Saturday, April 28, 2007

how i learned to love the draft (from

Up until today, myself and the NFL Draft were mortal enemies. I was tired of reading about it and hearing people talk about it; tired of mock drafts and especially tired of hearing "Sorry, I can't hang out this weekend. The Draft is on."

You're WATCHING the Draft? In the hierarchy of television boredom, I put that right up there before the Antiques Road Show and after watching re-runs of Hawaii 5-0 with my mom.

What's there to watch about it? I mean, there was an America's Next Top Model marathon on. For my money it doesn't get any better than watching Tyra Banks chew out some skinny bitches who "just don't have the passion for modeling" that she does. And Cassie is bulimic? Reality TV gold.

The thing is, I was SO WRONG.
This thing was brimming with drama and intensity.

First of all, I think the whole Brady Quinn thing was grossly mishandled. You could see the discomfort building up. Not drafted in the top 3? Okay, still calm, not time to panic. Jobbed by Miami? Your poker face is starting to betray you, Brayden.

Why wasn't someone milking that for all it was worth?

Whoever left Suzy Kolber in charge of asking the tough questions must have been on drugs. She was creaming her pants just knowing she got to sit as near to Quinn as she did. As the picks got higher and higher, she inched closer and closer.

"Aw, honey, it's okay... how about you ditch your slampiece Lindy and get with a real woman?"

ANYWAY, all she did was ask him how he felt about not yet being drafted, and when he replied with the athlete stock answer of not really saying anything with as many words as possible, she let him get away with it. You know even though he pretended not to be super pissed, he was. Who wouldn't be?
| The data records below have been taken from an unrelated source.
(** * pegen.c: the run-time support of the PEG parser, embedded in Rocq

    The development follows [src/pegen/pegen.c].  Every C function that a
    property below talks about is a definition of the same name; pointers
    into a C string are offsets into a [list ascii], nullable pointers are
    [option], and the Python error indicator is threaded explicitly.

    Modelling boundary.  The arena never runs out of memory in the AST
    helpers and in the f-string code (the [NULL] results of [PyArena_Malloc],
    [_Py_asdl_seq_new], [PyMem_Malloc] are modelled only where a function
    of the memo cache tests them itself); the allocations of the token
    buffer in [fill_token] can fail, each one as the allocator decides;
    C [int] counters do not overflow. *)

From Stdlib Require Import ZArith List String Ascii Bool Lia.
From stdpp Require Import base list.
Import ListNotations.

Local Open Scope Z_scope.

(** ** AST nodes (the part of Python-ast.h that pegen.c looks at) *)

Inductive expr_context_ty := Load | Store | Del | AugLoad | AugStore | Param.

(** Modelled from the spec: the [EXTRA_EXPR(head, tail)] macro of pegen.h,
    the source span handed to every constructor (start of [head], end of
    [tail]). *)
Record location := Location {
  lineno : Z; col_offset : Z; end_lineno : Z; end_col_offset : Z }.

(** A Python [str] object is represented by its UTF-8 encoding, a [bytes]
    object by its content. *)
Inductive PyObject :=
| PyUnicode (u : list ascii)
| PyBytes (b : list ascii).

Definition identifier := list ascii.

#[local] Set Warnings "-register-all".
Lemma SFleb_scaled B x y :
  numeric B x -> numeric B y ->
  SFleb x y = (scaled B x <=? scaled B y).
Proof.
  intros Hx Hy.
  destruct x as [sx|sx| |sx mx ex]; try contradiction;
    destruct y as [sy|sy| |sy my ey]; try contradiction.
  - reflexivity.
  - destruct Hy as [_ Hy]. cbn [scaled]. unfold SFleb. cbn [SFcompare].
    assert (0 < Zpos my * 2 ^ (ey - B))
      by (apply Z.mul_pos_pos; [lia|apply Z.pow_pos_nonneg; lia]).
    destruct sy; cbn [cond_Zopp]; symmetry;
      [apply Z.leb_gt|apply Z.leb_le]; lia.
  - destruct Hx as [_ Hx]. cbn [scaled]. unfold SFleb. cbn [SFcompare].
    assert (0 < Zpos mx * 2 ^ (ex - B))
      by (apply Z.mul_pos_pos; [lia|apply Z.pow_pos_nonneg; lia]).
    destruct sx; cbn [cond_Zopp]; symmetry;
      [apply Z.leb_le|apply Z.leb_gt]; lia.
  - destruct Hx as [Vx Hx], Hy as [Vy Hy].
    rewrite SFleb_negb_ltb by discriminate.
    rewrite (compare_aligned sx mx ex sy my ey Vx Vy).
    rewrite !shl_align_fst by lia. cbn [scaled].
    set (mn := Z.min ex ey).
    assert (Ex : 2 ^ (ex - B) = 2 ^ (ex - mn) * 2 ^ (mn - B)).
    { rewrite <- Z.pow_add_r by lia. f_equal. lia. }
    assert (Ey : 2 ^ (ey - B) = 2 ^ (ey - mn) * 2 ^ (mn - B)).
    { rewrite <- Z.pow_add_r by lia. f_equal. lia. }
    rewrite Ex, Ey.
    assert (HS : 0 < 2 ^ (mn - B)) by (apply Z.pow_pos_nonneg; lia).
    assert (0 < 2 ^ (ex - mn)) by (apply Z.pow_pos_nonneg; lia).
    assert (0 < 2 ^ (ey - mn)) by (apply Z.pow_pos_nonneg; lia).
    destruct sx, sy; cbn [cond_Zopp];
      destruct (Z.ltb_spec 0 (- (Zpos mx * 2 ^ (ex - mn)) - - (Zpos my * 2 ^ (ey - mn))));
      destruct (Z.ltb_spec 0 (- (Zpos mx * 2 ^ (ex - mn)) - (Zpos my * 2 ^ (ey - mn))));
      destruct (Z.ltb_spec 0 ((Zpos mx * 2 ^ (ex - mn)) - - (Zpos my * 2 ^ (ey - mn))));
      destruct (Z.ltb_spec 0 ((Zpos mx * 2 ^ (ex - mn)) - (Zpos my * 2 ^ (ey - mn))));
      cbn [negb]; symmetry; first [apply Z.leb_le|apply Z.leb_gt]; nia.
Qed.
(** * Fuzzy employee search: a model of [SearchService]

    This development embeds [src/app/services/search.service.ts] and
    proves properties of its two entry points, [fuzzyMatchScore] (string
    similarity) and [searchEmployees] (filtering and ranking).  It goes
    on to the two components of [src/app/models/employee.model.ts]: the
    data table, which shows the result of the search sorted and in
    pages, and the carousel.

    Conventions of the embedding:
    - a JavaScript string is the list of its UTF-16 code units;
    - a JavaScript number is an exact rational, or one of the three
      special values [+Infinity], [-Infinity] and [NaN]; division by zero
      yields a special value exactly as in the language, rounding is not
      modelled;
    - [String.prototype.toLowerCase] is a parameter of the development:
      nothing below depends on the case-mapping tables of the host.

    Rounding.  The code computes with IEEE 754 doubles, the embedding
    with exact rationals.  Two scores that are equal as rationals can be
    two doubles that differ in the last place ([exact_scores_tie],
    [doubles_split_tie]); among records of equal exact score the order
    of [searchEmployees] is then not the order the code returns.  The
    statement on the order of the result is for this reason made for
    the scores as they are computed, whatever their rounding
    ([searchEmployees_by]); the module [F64] embeds the scoring on the
    doubles themselves.  In the carousel, the angles of the four slides
    of the component are multiples of 90 and exact in double precision;
    for other numbers of slides they can be rounded.  The statement on
    the card in front is made for the four slides. *)

From Stdlib Require Import String Ascii.
From Stdlib Require Import List Arith Lia Bool NArith ZArith QArith.
From Stdlib Require Import Permutation Sorted Lqa Qround.
From Stdlib Require PrimFloat FloatOps SpecFloat.
Import ListNotations.
(** * The One Piece generator backend: project/job event relay

    A shallow embedding of the Express backend (the server module with
    [emitToProject], [generateOnePieceVariations], the POST /api/generate
    handler and its [onProject] / [onJob] / [detach] closures), followed by
    the properties of the relay that the specification states.

    JavaScript values are modelled as follows.
    - [Map] objects keyed by project id are [gmap string _].
    - A [Set] of response objects is a duplicate-free list in insertion
      order (the order [forEach] visits it).
    - Numbers that are counts, indexes, percentages and milliseconds are
      [nat] or [Z]; the provider's raw progress value is a finite double,
      given by its exact value, a rational [Q]; the product of two doubles
      is the double nearest to the exact product ([JS.mul]).
    - Exceptions are explicit: [Outcome] is a state-and-exception monad.
    - The event loop is explicit: the environment feeds [Input]s (HTTP
      requests, provider events, settled promises, timer firings, elapsed
      time) to a total [step] function. *)

From Stdlib Require Import ZArith QArith Qround String Ascii List Lia Lqa.
From stdpp Require Import gmap strings list fin_maps pretty.

Local Open Scope Z_scope.

(** ** JavaScript helpers *)

Module JS.

(** Truthiness of a string: only the empty string is falsy. *)
Definition truthy (s : string) : bool :=
  match s with
  | EmptyString => false
  | String _ _ => true
  end.

(** [arr[i]]: reading past the end yields [undefined], which a template
    literal prints as the word. *)
Definition index (arr : list string) (i : nat) : string :=
  nth i arr "undefined"%string.

(** [arr.push(x)]. *)
Definition push {A} (arr : list A) (x : A) : list A := arr ++ [x].

(** [arr.map((x, i) => f x i)]. *)
Fixpoint mapi_from {A B} (f : A → nat → B) (i : nat) (arr : list A) : list B :=
  match arr with
  | [] => []
  | x :: rest => f x i :: mapi_from f (S i) rest
  end.

Definition mapi {A B} (f : A → nat → B) (arr : list A) : list B :=
  mapi_from f 0 arr.

(** [Math.round]: the nearest integer, halves going up. *)
Definition Math_round (x : Q) : Z := Qfloor (x + (1 # 2)).

(** Doubles (IEEE 754 binary64) by their exact values. [pow2 e] is 2 to
    the [e], [ilog2 q] the exponent of the power of two at or below a
    positive [q]. *)
Definition pow2 (e : Z) : Q :=
  if 0 <=? e then inject_Z (2 ^ e) else 1 # Z.to_pos (2 ^ (- e)).

Definition ilog2 (q : Q) : Z :=
  let e := Z.log2 (Qnum q) - Z.log2 (Zpos (Qden q)) in
  if Qle_bool (pow2 e) q then e else e - 1.

(** The nearest integer, a half going to the even neighbour. *)
Definition round_half_even (q : Q) : Z :=
  let f := Qfloor q in
  match Qcompare (q - inject_Z f) (1 # 2) with
  | Lt => f
  | Gt => f + 1
  | Eq => if Z.even f then f else f + 1
  end.

(** The exponent of the unit in the last place of the doubles around a
    positive [q]: 53 significant bits, and nothing finer than 2 to the
    -1074, the spacing of the subnormal numbers. *)
Definition ulp_exponent (q : Q) : Z := Z.max (ilog2 q - 52) (-1074).

(** The double nearest to [q], ties to even, for [q] below the overflow
    threshold. *)
Definition to_double (q : Q) : Q :=
  match Qcompare q 0 with
  | Eq => 0
  | Gt => let p := ulp_exponent q in
          (inject_Z (round_half_even (q / pow2 p)) * pow2 p)%Q
  | Lt => let p := ulp_exponent (- q) in
          (- (inject_Z (round_half_even (- q / pow2 p)) * pow2 p))%Q
  end.

(** [x * y] on doubles. *)
Definition mul (x y : Q) : Q := to_double (x * y).

End JS.

(** ** Prompt variations *)

Definition default_characters : list string :=
  [ "Monkey D. Luffy"; "Roronoa Zoro"; "Nami"; "Usopp"; "Sanji";
    "Tony Tony Chopper"; "Nico Robin"; "Franky"; "Brook"; "Jimbei";
    "Shanks"; "Portgas D. Ace"; "Trafalgar Law"; "Boa Hancock" ]%string.

Definition styles : list string :=
  [ "Eiichiro Oda art style";
    "official One Piece manga style";
    "vibrant anime colors";
    "dynamic shonen action pose";
    "detailed line art";
    "bold inking style";
    "color spread style";
    "volume cover art style";
    "Wanted poster style";
    "anime key visual style" ]%string.

Definition default_scenes : list string :=
  [ "on the Thousand Sunny";
    "battle scene";
    "Devil Fruit power activation";
    "in the Grand Line";
    "at Marineford";
    "in Wano Country";
    "with the Straw Hat crew";
    "using Haki";
    "in a dramatic close-up";
    "laughing together" ]%string.

Definition characters_of (character : string) : list string :=
  if JS.truthy character then [character] else default_characters.

Definition scenes_of (sceneType : string) : list string :=
  if JS.truthy sceneType then [sceneType] else default_scenes.
(** * mcp-error-relay: log extraction, resolution and classification

    A shallow embedding of [src/services/logService.ts], of
    [src/services/formatter.ts] and of the [execute] functions of the
    three tools, with the properties of the specification, and further
    properties read off the code, stated over it.

    Conventions of the embedding:
    - a JavaScript string is the list of its UTF-16 code units ([jsstring]);
    - regular-expression literals are values of [regex], run by a
      backtracking matcher ([mtch]) that follows the ECMAScript semantics
      of the constructs the literals use;
    - the file system and the clock are a [World] record, which does not
      change during a call; a call that may throw returns a [result];
    - built-ins that depend on Unicode tables, on the time zone or on
      the platform ([String.prototype.toLowerCase], [Date] parsing,
      [path.join], [JSON.stringify], the text of a system error) are
      section variables. *)

From Stdlib Require Import Strings.String Strings.Ascii Numbers.DecimalString.
From Stdlib Require Import List NArith ZArith Bool Arith Lia Sorted.
From Stdlib Require DecimalFacts DecimalPos.
Import ListNotations.

Set Implicit Arguments.

(** ** JavaScript strings *)

Definition char16 := N.
Definition jsstring := list char16.

(** Code units of an ASCII literal. *)
Definition js (s : string) : jsstring :=
  map N_of_ascii (list_ascii_of_string s).
Arguments js s%_string.

Fixpoint str_eqb (a b : jsstring) : bool :=
  match a, b with
  | [], [] => true
  | x :: a', y :: b' => N.eqb x y && str_eqb a' b'
  | _, _ => false
  end.

(** [s.startsWith(p)] *)
Fixpoint startsWith (s p : jsstring) {struct p} : bool :=
  match p, s with
  | [], _ => true
  | y :: p', x :: s' => N.eqb x y && startsWith s' p'
  | _ :: _, [] => false
  end.

(** [s.endsWith(p)] *)
Definition endsWith (s p : jsstring) : bool :=
  startsWith (rev s) (rev p).

(** [s.includes(t)] *)
Fixpoint includes (s t : jsstring) : bool :=
  startsWith s t ||
  match s with
  | [] => false
  | _ :: s' => includes s' t
  end.

(** [parts.join(sep)] *)
Fixpoint join (sep : jsstring) (parts : list jsstring) : jsstring :=
  match parts with
  | [] => []
  | [p] => p
  | p :: ps => p ++ sep ++ join sep ps
  end.

Definition LF : char16 := 10%N.
Definition HYPHEN : char16 := 45%N.
Definition UNDERSCORE : char16 := 95%N.

(** [content.split("\n")]: the result always has at least one element. *)
Fixpoint split_lines (s : jsstring) : list jsstring :=
  match s with
  | [] => [[]]
  | c :: s' =>
      if N.eqb c LF then [] :: split_lines s'
      else match split_lines s' with
           | l :: ls => (c :: l) :: ls
           | [] => [[c]]
           end
  end.

(** ECMAScript LineTerminator code points. *)
Definition is_line_terminator (c : char16) : bool :=
  N.eqb c 10 || N.eqb c 13 || N.eqb c 8232 || N.eqb c 8233.

(** ECMAScript WhiteSpace and LineTerminator: what [trim] strips and what
    the class escape [\s] matches. *)
Definition is_space (c : char16) : bool :=
  N.eqb c 9 || N.eqb c 11 || N.eqb c 12 || N.eqb c 32 || N.eqb c 160 ||
  N.eqb c 5760 || (N.leb 8192 c && N.leb c 8202) || N.eqb c 8239 ||
  N.eqb c 8287 || N.eqb c 12288 || N.eqb c 65279 || is_line_terminator c.

Fixpoint trimStart (s : jsstring) : jsstring :=
  match s with
  | c :: s' => if is_space c then trimStart s' else s
  | [] => []
  end.

Definition trimEnd (s : jsstring) : jsstring := rev (trimStart (rev s)).

(** [s.trim()] *)
Definition trim (s : jsstring) : jsstring := trimEnd (trimStart s).

(** [s.replace(/c/g, d)] for a one-character pattern. *)
Definition replace_all_char (c d : char16) (s : jsstring) : jsstring :=
  map (fun x => if N.eqb x c then d else x) s.

(** Decimal rendering of a non-negative integer in a template literal. *)
Definition Number_toString (n : Z) : jsstring :=
  js (NilZero.string_of_int (Z.to_int n)).
(** * Guest-session image gallery backend (backend/app.py)

    A shallow embedding of the Flask handlers of [backend/app.py] and of the
    relational store they talk to, followed by the properties of the
    ownership-scoped CRUD and ordering model.

    The handlers are embedded at the level of the Python code: the request
    body is the JSON value returned by [request.get_json()], dictionary
    accesses raise the exceptions Python raises, and the [try/except] of each
    handler turns any exception into a 500 response while keeping the store
    writes that were already committed.

    The store is the hosted database behind the [supabase] client.  It is an
    external service; its model here is a pair of tables (lists of rows in
    insertion order) with equality filters, ordering, limit, insert, update
    and delete.  Modelling assumptions on the store, none of which is taken
    from the handlers:
    - row ids, guest tokens and timestamps are text;
    - an equality filter compares the column with the text the client
      formats the value into, which is Python's [str] of the value;
    - in an insert or update payload, text columns accept JSON strings and
      [display_order] accepts JSON integers; any other value is rejected and
      the client raises [APIError];
    - [order(...)] is a merge sort on [display_order] (the database leaves the
      order of ties open; the properties below do not depend on it);
    - the id of an inserted row and the readings of the clock are inputs of
      the handler that needs them; an insert whose id is already taken
      violates the primary key and raises [APIError];
    - JSON numbers are integers and the characters of a string are code
      points below 256. *)

From Stdlib Require Import ZArith String Ascii DecimalString.
From stdpp Require Import base decidable option list strings sorting.

Set Warnings "-register-all".
Open Scope Z_scope.
Open Scope string_scope.

(** ** JSON values and the Python operations used on them *)

Module Json.

Inductive json : Type :=
| JNull
| JBool (b : bool)
| JNum (n : Z)
| JStr (s : string)
| JArr (items : list json)
| JObj (fields : list (string * json)).

(** Python truth value of a parsed JSON value ([not v] is its negation). *)
Definition truthy (v : json) : bool :=
  match v with
  | JNull => false
  | JBool b => b
  | JNum n => negb (Z.eqb n 0)
  | JStr s => negb (String.eqb s "")
  | JArr items => match items with [] => false | _ => true end
  | JObj fields => match fields with [] => false | _ => true end
  end.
Character was a huge theme this year. Why not say "So, you're getting passed up by a lot of teams here. What do you think is wrong with you?" Better yet, ask JaMarcus Russell why HE thinks no one's drafting Quinn. Or, ask his girlfriend if she's going to leave him now that he's not a top ten pick.

This problem would have been solved if they'd had Steve Young doing the interviews. He's not afraid to piss someone off. He was about to drop kick the commentator who looked like Matthew Perry after he called him out on that "You don't want to have to be the next Dan Marino..." argument.

"You had to follow Joe Montana."

"Oh, did I, Chandler?" Bitchslap.

You could cut the tension surrounding that desk with a knife. You talk badass ex-quarterbacks, you talk Steve Young.

The closest they got to hard-hitting journalism was asking him if he was going to stay even though he was getting passed. What was he going to do, walk out of the Draft? You don't do that. He was staying, even if he had to stay until Sunday. Eleven-thirty tomorrow evening, he's passed out on the couch, shirt all untucked and rocking day-old-shave stubble, hair greasier than it was today (IF POSSIBLE), half-eaten KFC family bucket on his lap when he hears his name.

"Now, with the 297th pick in the 2007 NFL Draft, the recently-annexed Pittsburgh Passion select quarterback Brady Quinn from Notre Dame."


The best part is he kept saying "There's nothing I can do. It's not my pick."

Yeah, because you're not Eli Manning.

And how about the Jets snaking Darelle Revis from us with 6 minutes left on the clock? I guess people saw that one coming, but I didn't. That was the exact moment I fell in love with the Draft.

Also, if the fans of the team that just drafted you boo when the pick is announced, you're in for a long haul. I can't remember who it was but I want to say it was Green Bay. Have a fun career, buddy.

Case in point, I take back all the whining I did about Draft weekend. Today was amazing, only to be topped by the fact that when I got home, I found out that the old Lothrop What What episodes are now on YouTube. Life is sweet.